── Study material

(** The interpreter's [==] on decimals decides equality of the numbers they
    denote, whatever the number of digits after the point. *)
Theorem decimal_equal_spec l r :
  0 <= scale l -> 0 <= scale r ->
  decimal_equal l r = true <-> dec_eq l r.
Proof.
  intros Hl Hr. change (decimal_equal l r) with
    ((mantissa (normal_form l) =? mantissa (normal_form r)) &&
     (scale (normal_form l) =? scale (normal_form r))).
  destruct (normal_form_spec l Hl) as (? & ? & _), (normal_form_spec r Hr) as (? & ? & _).
  pose proof (dec_eq_normal_form l Hl) as El. pose proof (dec_eq_normal_form r Hr) as Er.
  split.
  - intros [Em%Z.eqb_eq Es%Z.eqb_eq]%andb_prop.
    assert (normal_form l = normal_form r) as E
      by (destruct (normal_form l), (normal_form r); simpl in *; congruence).
    apply (dec_eq_trans _ (normal_form l)); [lia..|by apply dec_eq_sym|]. by rewrite E.
  - intros E. assert (normal_form l = normal_form r) as ->.
    { apply normal_unique; [lia..|done|done|].
      apply (dec_eq_trans _ l); [lia..|done|].
      apply (dec_eq_trans _ r); [lia..|done|]. by apply dec_eq_sym. }
    by rewrite !Z.eqb_refl.
Qed.

Lemma decimal_equal_spec_witness :
  decimal_equal (Decimal 2500 3) (Decimal 25 1) = true /\
  (decimal_equal (Decimal 2500 3) (Decimal 25 1) = true <->
   dec_eq (Decimal 2500 3) (Decimal 25 1)).
Proof. split; [reflexivity|]. apply decimal_equal_spec; simpl; lia. Defined.

(** ** Strings of digits *)

(** The number that digits denote after the number [a]. *)
Definition dec_from (a : Z) (ds : list Z) : Z := fold_left (fun a c => 10 * a + (c - 48)) ds a.

Definition digit (c : Z) : Prop := 48 <= c <= 57.

Lemma digit_u8 c : digit c -> u8 c = c.
Proof. unfold digit, u8. intros. apply wrapu_small. lia. Qed.

Lemma digit_isdigit c : digit c -> isdigit c = true.
Proof. intros H. unfold isdigit. rewrite digit_u8 by done. unfold digit in H. lia. Qed.

(** A [char] is read as [unsigned char] by the tests. *)
Definition char_ok (c : Z) : Prop := - 128 <= c < 128.

Lemma u8_char c : char_ok c -> u8 c = if c <? 0 then c + 256 else c.
Proof.
  unfold char_ok, u8, wrapu. intros. destruct (Z.ltb_spec c 0).
  - rewrite <- (Z.mod_small (c + 256) (2 ^ 8)) by lia.
    symmetry. apply (Z.mod_add c 1 (2 ^ 8)). lia.
  - apply Z.mod_small. lia.
Qed.

Lemma isdigit_digit c : char_ok c -> isdigit c = true -> digit c.
Proof.
  intros Hc. unfold isdigit. rewrite u8_char by done. unfold char_ok, digit in *.
  destruct (Z.ltb_spec c 0); lia.
Qed.

Lemma space_not_digit c : isspace c = true -> isdigit c = false.
Proof. unfold isspace, isdigit. cbv zeta. lia. Qed.

Lemma space_not_dot c : isspace c = true -> is_ "." c = false.
Proof.
  intros H. destruct (is_ "." c) eqn:E; [|done].
  apply Z.eqb_eq in E as ->. by vm_compute in H.
Qed.

Lemma dec_from_ge a ds : 0 <= a -> Forall digit ds -> a <= dec_from a ds.
Proof.
  revert a. induction ds as [|c ds IH]; intros a Ha Hd; simpl; [lia|].
  inversion Hd as [|? ? Hc]; subst. unfold digit in Hc.
  etransitivity; [|apply IH]; [lia|lia|done].
Qed.

Lemma dec_from_app a ds es : dec_from a (ds ++ es) = dec_from (dec_from a ds) es.
Proof. apply fold_left_app. Qed.

Lemma dec_from_zeros n ds : dec_from 0 (repeat zero_digit n ++ ds) = dec_from 0 ds.
Proof. induction n; done. Qed.

Lemma skip_spaces_app sp s :
  Forall (fun c => isspace c = true) sp ->
  match s with c :: _ => isspace c = false | [] => True end ->
  skip_spaces (sp ++ s) = s.
Proof.
  intros H Hs. induction H as [|c sp Hc _ IH]; simpl; [|by rewrite Hc].
  destruct s as [|c s]; simpl; [done|]. by rewrite Hs.
Qed.

Lemma skip_spaces_split s :
  exists sp, s = sp ++ skip_spaces s /\ Forall (fun c => isspace c = true) sp /\
    match skip_spaces s with c :: _ => isspace c = false | [] => True end.
Proof.
  induction s as [|c s (sp & E & Hsp & Hs)]; simpl; [by exists []|].
  destruct (isspace c) eqn:Ec; [|by exists []].
  exists (c :: sp). simpl. split_and!; [by f_equal|by constructor|done].
Qed.

Section scan.
Context (limit : Z) (Hlimit : 9 <= limit <= INT64_MAX + 1).

Lemma limit_check a c :
  0 <= a -> digit c ->
  ((limit - (c - 48)) / 10 <? a) = (limit <? 10 * a + (c - 48)).
Proof.
  intros Ha Hc. unfold digit in Hc.
  assert (limit - (c - 48) = 10 * ((limit - (c - 48)) / 10) + (limit - (c - 48)) mod 10) by
    (apply Z.div_mod; lia).
  pose proof (Z.mod_pos_bound (limit - (c - 48)) 10).
  apply eq_true_iff_eq. rewrite !Z.ltb_lt. lia.
Qed.

Lemma wrap_acc a c :
  0 <= a -> digit c -> 10 * a + (c - 48) <= limit ->
  wrapu 64 (a * 10 + (c - 48)) = 10 * a + (c - 48).
Proof.
  unfold digit, INT64_MAX in *. intros. rewrite wrapu_small; lia.
Qed.

Lemma scan_spaces sp st :
  Forall (fun c => isspace c = true) sp -> scan_text limit sp st = Some st.
Proof.
  intros H. destruct H as [|c sp Hc H]; simpl; [done|].
  rewrite space_not_digit, space_not_dot, Hc by done.
  rewrite <- (app_nil_r sp), skip_spaces_app by done. done.
Qed.

(** A run of digits is accepted as long as the number stays within the limit. *)
Lemma scan_digits ds rest st :
  Forall digit ds -> 0 <= acc st -> dec_from (acc st) ds <= limit ->
  (saw_dot st = true -> scan_scale st + Z.of_nat (length ds) <= INT32_MAX) ->
  scan_text limit (ds ++ rest) st =
  scan_text limit rest (Scan (dec_from (acc st) ds)
    (saw_digit st || negb (bool_decide (ds = []))) (saw_dot st)
    (scan_scale st + if saw_dot st then Z.of_nat (length ds) else 0)).
Proof.
  revert st. induction ds as [|c ds IH]; intros st Hd Ha Hl Hs.
  - simpl. destruct st as [a g t s]; simpl. rewrite orb_false_r.
    destruct t; do 2 f_equal; lia.
  - inversion Hd as [|? ? Hc Hds]; subst. simpl in Hl, Hs |- *.
    assert (10 * acc st + (c - 48) <= limit) as Hstep.
    { etransitivity; [apply dec_from_ge|exact Hl]; [unfold digit in Hc; lia|done]. }
    rewrite digit_isdigit, limit_check by done.
    destruct (Z.ltb_spec limit (10 * acc st + (c - 48))); [lia|].
    rewrite wrap_acc by done. rewrite orb_true_r.
    destruct (saw_dot st) eqn:Et.
    + destruct (Z.eqb_spec (scan_scale st) INT32_MAX); [specialize (Hs eq_refl); lia|].
      rewrite IH; simpl; [do 2 f_equal; lia|done| |done|intros _; specialize (Hs eq_refl); lia].
      unfold digit in Hc. lia.
    + rewrite IH; simpl; [do 2 f_equal; lia|done| |done|done].
      unfold digit in Hc. lia.
Qed.

(** What an accepted text consists of. *)
Lemma scan_sound s st st' :
  Forall char_ok s -> 0 <= acc st <= limit -> 0 <= scan_scale st <= INT32_MAX ->
  scan_text limit s st = Some st' ->
  exists whole point frac sp,
    s = whole ++ point ++ frac ++ sp /\
    Forall digit whole /\ Forall digit frac /\ Forall (fun c => isspace c = true) sp /\
    (if saw_dot st then whole = [] /\ point = [] else point = [] /\ frac = [] \/ point = [dot]) /\
    acc st' = dec_from (acc st) (whole ++ frac) /\ acc st' <= limit /\
    scan_scale st' = scan_scale st + Z.of_nat (length frac) /\ scan_scale st' <= INT32_MAX /\
    saw_digit st' = saw_digit st || negb (bool_decide (whole ++ frac = [])).
Proof.
  revert st. induction s as [|c s IH]; intros st Hchar Ha Hs H.
  { exists [], [], [], []. simpl in *. simplify_eq. rewrite orb_false_r. split_and!; try done; try lia.
    destruct (saw_dot st'); tauto. }
  inversion Hchar as [|? ? Hc Hchar']; subst. simpl in H.
  destruct (isdigit c) eqn:Ed.
  - apply isdigit_digit in Ed; [|done]. rewrite limit_check in H by (done || lia).
    destruct (Z.ltb_spec limit (10 * acc st + (c - 48))) as [|Hl]; [done|].
    rewrite wrap_acc in H by (done || lia).
    destruct (saw_dot st) eqn:Et.
    + destruct (Z.eqb_spec (scan_scale st) INT32_MAX); [done|].
      apply IH in H as (whole & point & frac & sp & -> & Hw & Hf & Hsp & [-> ->] & Hacc & Hle & Hsc & Hmax & Hsaw);
        [|done|unfold digit in Ed; simpl; lia|simpl; lia].
      exists [], [], (c :: frac), sp. simpl in *. rewrite orb_true_r.
      split_and!; try done; try lia; by constructor.
    + apply IH in H as (whole & point & frac & sp & -> & Hw & Hf & Hsp & Hp & Hacc & Hle & Hsc & Hmax & Hsaw);
        [|done|unfold digit in Ed; simpl; lia|simpl; lia].
      exists (c :: whole), point, frac, sp. simpl in *. rewrite orb_true_r.
      split_and!; try done; try lia; by constructor.
  - destruct (is_ "." c) eqn:Edot.
    + destruct (saw_dot st) eqn:Et; [done|].
      apply IH in H as (whole & point & frac & sp & -> & Hw & Hf & Hsp & [-> ->] & Hacc & Hle & Hsc & Hmax & Hsaw);
        [|done|done|done].
      apply Z.eqb_eq in Edot as ->.
      exists [], [dot], frac, sp. split_and!; try done; try lia. by right.
    + destruct (isspace c) eqn:Esp; [|done].
      destruct (skip_spaces_split s) as (sp & E & Hsp & _).
      destruct (skip_spaces s) as [|c' rest]; [|done]. injection H as <-.
      rewrite app_nil_r in E. subst s.
      exists [], [], [], (c :: sp). simpl. rewrite orb_false_r. split_and!; try done; try lia.
      * by constructor.
      * destruct (saw_dot st); tauto.
Qed.
End scan.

────

**Aim of the task:**
Repeat exactly the lines above from the one with "destruct (normal_form_spec l" up to and including the one with "by (destruct (normal_form". No other line belongs in the reply.

**Your response:**
  destruct (normal_form_spec l Hl) as (? & ? & _), (normal_form_spec r Hr) as (? & ? & _).
  pose proof (dec_eq_normal_form l Hl) as El. pose proof (dec_eq_normal_form r Hr) as Er.
  split.
  - intros [Em%Z.eqb_eq Es%Z.eqb_eq]%andb_prop.
    assert (normal_form l = normal_form r) as E
      by (destruct (normal_form l), (normal_form r); simpl in *; congruence).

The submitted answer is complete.